"Quite otherwise, I assure you," said the sorcerer, with a ferocious smile. "Listen! she saved the life of that precious brother, Ovide, and my ear--sacré tonnerre!--she bit it off!"
CHAPTER V
CASTLES IN SPAIN
It was the morning of the twenty-fourth of June, and Jean Baptiste, having attended Mass in honour of his patron saint, was spending the rest of the day by the river. The sun was high, and in all open places the heat was intense, but where Jean lay at ease near the edge of a cliff there was cool and pleasant shade. At his feet the river roared through a deep gorge; on the farther side there was a wall of rock with a fringe of trees; while beyond rose a long range of mountains, forest-clad to the very top. Above, in the blue, floated light, silvery clouds, lazily passing from tree-top to tree-top, slowly changing their form, until they disappeared behind the mountains or melted away in the depths of the sky.
On this day Jean was celebrating his twenty-third birthday, and the completion of his college course. His college had been the forest, and his book the book of Nature. He had read other books as well; all that the seminarists had studied, and many more of which they had never heard; but the knowledge that he valued most was obtained from the trees, the rocks, the soil, the river, the birds, the beasts, the fishes, the cycle of the seasons, the changes of the weather, and all the panorama and procession of Nature that mean so much to the man with the seeing eye and the understanding heart. The book was always open; and in the light of Science, with Philosophy his interpreter and Religion his inspiration, he read many difficult pages and discovered many secrets.
To Jean Baptiste the study of the world in which he lived afforded not merely satisfaction to the natural curiosity of youth, which makes knowledge desirable for itself alone; but it gave him an insight into the nature of things, and a power of control which he planned to use, some day, for a higher end. The savages, by their knowledge of the wilderness, had made their living there; the habitants, knowing more, had secured many of the comforts of civilised life; and it was reasonable to think that a fuller knowledge would yield results undreamed of by those who never went below the surface of things to the centre and source of power.
Since the time when he decided that he would not be a priest, a religious leader of the conventional type, Jean had become possessed with the thought that there was another work to which he was called, a work more material in its character, but none the less for the good of the parish, the honour of his patron saint and the glory of God. Of that he had been thinking for many years; for that he had been preparing; and now the day was at hand and the work about to begin.
Jean had many plans for the improvement of his little world, not the least of which was the using of the river itself, an enormous source of power going to waste in its mad rush through the gorge at his feet. Looking up stream he could see, not a hundred yards distant, the deep, still pool where the cataract began; and beyond, on both sides of the river, a broad expanse of low-lying ground, stretching to the first rise of hills and forming a perfect site for a dam and an immense lake which should afford water-power equal to the strength of ten thousand horses.

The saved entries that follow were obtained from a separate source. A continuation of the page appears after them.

(* ===== verification/Store.v ===== *)
(** * The broker's store (server/internal/store)

    store.go, inference.go and receipt.go: the operations that accept a
    request, reserve the customer's balance for it, record its result or its
    failure, and turn the result into a receipt.  Every exported method is one
    transaction: [now] is the database's [now()], an error leaves the database
    as it was. *)

From S2P Require Import Prelude GoStrings Price Router Receipt Messages Db Hex GoTime.
From Stdlib Require Import Ascii.
Open Scope string_scope.
Open Scope list_scope.
Open Scope Z_scope.

(** ** store.go *)
Definition CreateAccount (id wallet : string) (d : Db) : result Db :=
  rows ← insert_row (fun r => String.eqb (ac_id r) id || String.eqb (ac_wallet r) wallet)
           (mkAccountRow id wallet) (accounts d);
  Ok (set_accounts rows d).

Definition CreateMachine (now : Z) (id account name : string) (d : Db) : result Db :=
  _ ← check (exists_row (fun r => String.eqb (ac_id r) account) (accounts d));
  rows ← insert_row (fun r => String.eqb (mc_id r) id
                              || (String.eqb (mc_account r) account && String.eqb (mc_name r) name))
           (mkMachineRow id account name now None None) (machines d);
  Ok (set_machines rows d).

Definition CreateBackend (id machine kind model : string) (d : Db) : result Db :=
  _ ← check (exists_row (fun r => String.eqb (mc_id r) machine) (machines d));
  rows ← insert_row (fun r => String.eqb (bk_id r) id
                              || (String.eqb (bk_machine r) machine && String.eqb (bk_kind r) kind
                                  && String.eqb (bk_model r) model))
           (mkBackendRow id machine kind model true) (backends d);
  Ok (set_backends rows d).

Definition CreateOffer (id backend : string) (version input output compute : Z) (d : Db) : result Db :=
  _ ← check (exists_row (fun r => String.eqb (bk_id r) backend) (backends d));
  _ ← bigint version;
  _ ← check (0 <? version);
  rows ← insert_row (fun r => String.eqb (of_id r) id && (of_version r =? version))
           (mkOfferRow id backend version input output compute) (offers d);
  Ok (set_offers rows d).

Definition CreateSession (now : Z) (id account state : string) (d : Db) : result Db :=
  _ ← check (exists_row (fun r => String.eqb (ac_id r) account) (accounts d));
  st ← of_option (session_state_of_name state) ErrConstraint;
  rows ← insert_row (fun r => String.eqb (se_id r) id) (mkSessionRow id account st 0 now) (sessions d);
  Ok (set_sessions rows d).

Definition CreateRequest (now : Z) (id session state : string) (d : Db) : result Db :=
  _ ← check (exists_row (fun r => String.eqb (se_id r) session) (sessions d));
  st ← of_option (state_of_name state) ErrConstraint;
  rows ← insert_row (fun r => String.eqb (rq_id r) id)
           (mkRequestRow id session st None None None None None None None None None None now) (requests d);
  Ok (set_requests rows d).

Definition transitions (current next : request_state) : bool :=
  match current, next with
  | Created, (Reserved | Cancelled | Failed) => true
  | Reserved, (Offered | Cancelled | Expired | Failed) => true
  | Offered, (Accepted | Rejected | Expired | Cancelled) => true
  | Accepted, (Streaming | Cancelled | Failed) => true
  | Streaming, (Completed | Cancelled | Failed) => true
  | Completed, (Signed | Failed) => true
  | Signed, Submitted => true
  | Submitted, Settled => true
  | _, _ => false
  end.

(** [UPDATE requests SET state=..., updated_at=now() WHERE id=...] *)
Definition set_request_state (now : Z) (id : string) (state : request_state) (d : Db) : Db :=
  set_requests (update (fun r => String.eqb (rq_id r) id)
                  (fun r => set_rq_updated_at now (set_rq_state state r)) (requests d)) d.

Definition next_outbox_id (d : Db) : Z := max_where (fun _ => true) ob_id (outbox d) + 1.

(** [INSERT INTO outbox ...] of a ["request.<to>"] event *)
Definition emit (id from to : string) (d : Db) : Db :=
  set_outbox (outbox d ++ [mkOutboxRow (next_outbox_id d) "request" id ("request." +:+ to) from to None]) d.

Definition find_request (id : string) (d : Db) : result RequestRow :=
  query_row (fun r => String.eqb (rq_id r) id) (requests d).

Definition TransitionRequest (now : Z) (requestID next : string) (d : Db) : result Db :=
  current ← find_request requestID d;
  match state_of_name next with
  | None => Err ErrInvalidTransition
  | Some state =>
      if negb (transitions (rq_state current) state) then Err ErrInvalidTransition
      else Ok (emit requestID (state_name (rq_state current)) next
                 (set_request_state now requestID state d))
  end.

Definition ClaimOutbox (now : Z) (d : Db) : result (OutboxRow * Db) :=
  event ← of_option (first_by ob_id (select (fun r => is_null (ob_published_at r)) (outbox d)))
            ErrNoOutboxEvents;
  Ok (event, set_outbox (update (fun r => ob_id r =? ob_id event) (set_ob_published_at (Some now))
                           (outbox d)) d).

(** ** inference.go *)
Record RoutingState := mkRoutingState {
  rs_MachineID : string; rs_OfferID : string; rs_Model : string; rs_BackendKind : string;
  rs_EvidenceKind : string; rs_EvidenceDigest : string; rs_MeteringMode : string;
  rs_Capabilities : list string; rs_PriceVersion : Z; rs_MaximumCost : Z; rs_LatencyMilliseconds : Z;
  rs_ConfirmedBond : bool; rs_Healthy : bool; rs_Capacity : Z; rs_SuccessBasisPoints : Z;
  rs_Reputation : Z; rs_InputPerMillion : Z; rs_OutputPerMillion : Z; rs_ComputePerSecond : Z;
}.

Record InferenceReservation := mkInferenceReservation {
  ir_RequestID : string; ir_SessionID : string; ir_AccountID : string; ir_MachineID : string;
  ir_OfferID : string; ir_PriceVersion : Z; ir_MaximumSpend : Z; ir_MaximumInputTokens : Z;
  ir_MaximumOutputTokens : Z; ir_MaximumComputeMilliseconds : Z;
}.

(** [store.ReceiptProposal]; the message of the same name is in Messages. *)
Record Completion := mkCompletion {
  cp_RequestID : string; cp_SessionID : string; cp_MachineID : string; cp_OfferID : string;
  cp_Model : string; cp_PriceVersion : Z; cp_InputTokens : Z; cp_OutputTokens : Z;
  cp_ComputeMilliseconds : Z; cp_InputHash : Hash; cp_OutputHash : Hash; cp_CompletedAt : Z;
}.

Definition decimal (value : Z) : string := FormatUint value.
(** A decimal text bound to a [numeric] parameter. *)
Definition numeric (text : string) : result Z := of_option (SetString10 text) ErrEncode.

Definition normalizedEvidence (kind digest metering model : string) : string * string * string :=
  let '(kind, digest) :=
    if bool_decide (kind = "") || bool_decide (digest = "") then ("provider_claimed", model)
    else (kind, digest) in
  let metering := if bool_decide (metering = "") then "tokens_and_compute" else metering in
  (kind, digest, metering).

With such energy at his command, what could he not do? Carry on lumbering on a large scale, work the great deposits of iron sand along the river, manufacture pottery out of the banks of fine clay, run a tramway to Quebec, light and heat all the houses in the parish with electricity, supply the people with motive power for machinery of every kind--all this and more was possible. As he thought of the wonderful possibilities it seemed to Jean Baptiste that he was a prophet, the fore-runner of a mighty revolution in this remote valley, where for a hundred years the habitants had desired nothing else than to walk in peace and security in the ways of their fathers.
But it was not possible to leave them in peace. No, the new age was come. Quebec and Montreal, Lorette and Chaudière were advancing by leaps and bounds, and the habitants of St. Placide must arise and join the procession. Consider that fine river, the St. Ange, rising in a hundred lakes on the height of land and descending in a thousand cataracts to its final plunge into the St. Lawrence. Why had the good God given this gift if not for use, that the people might be more industrious, more prosperous and more happy in their little corner of the great and beautiful world?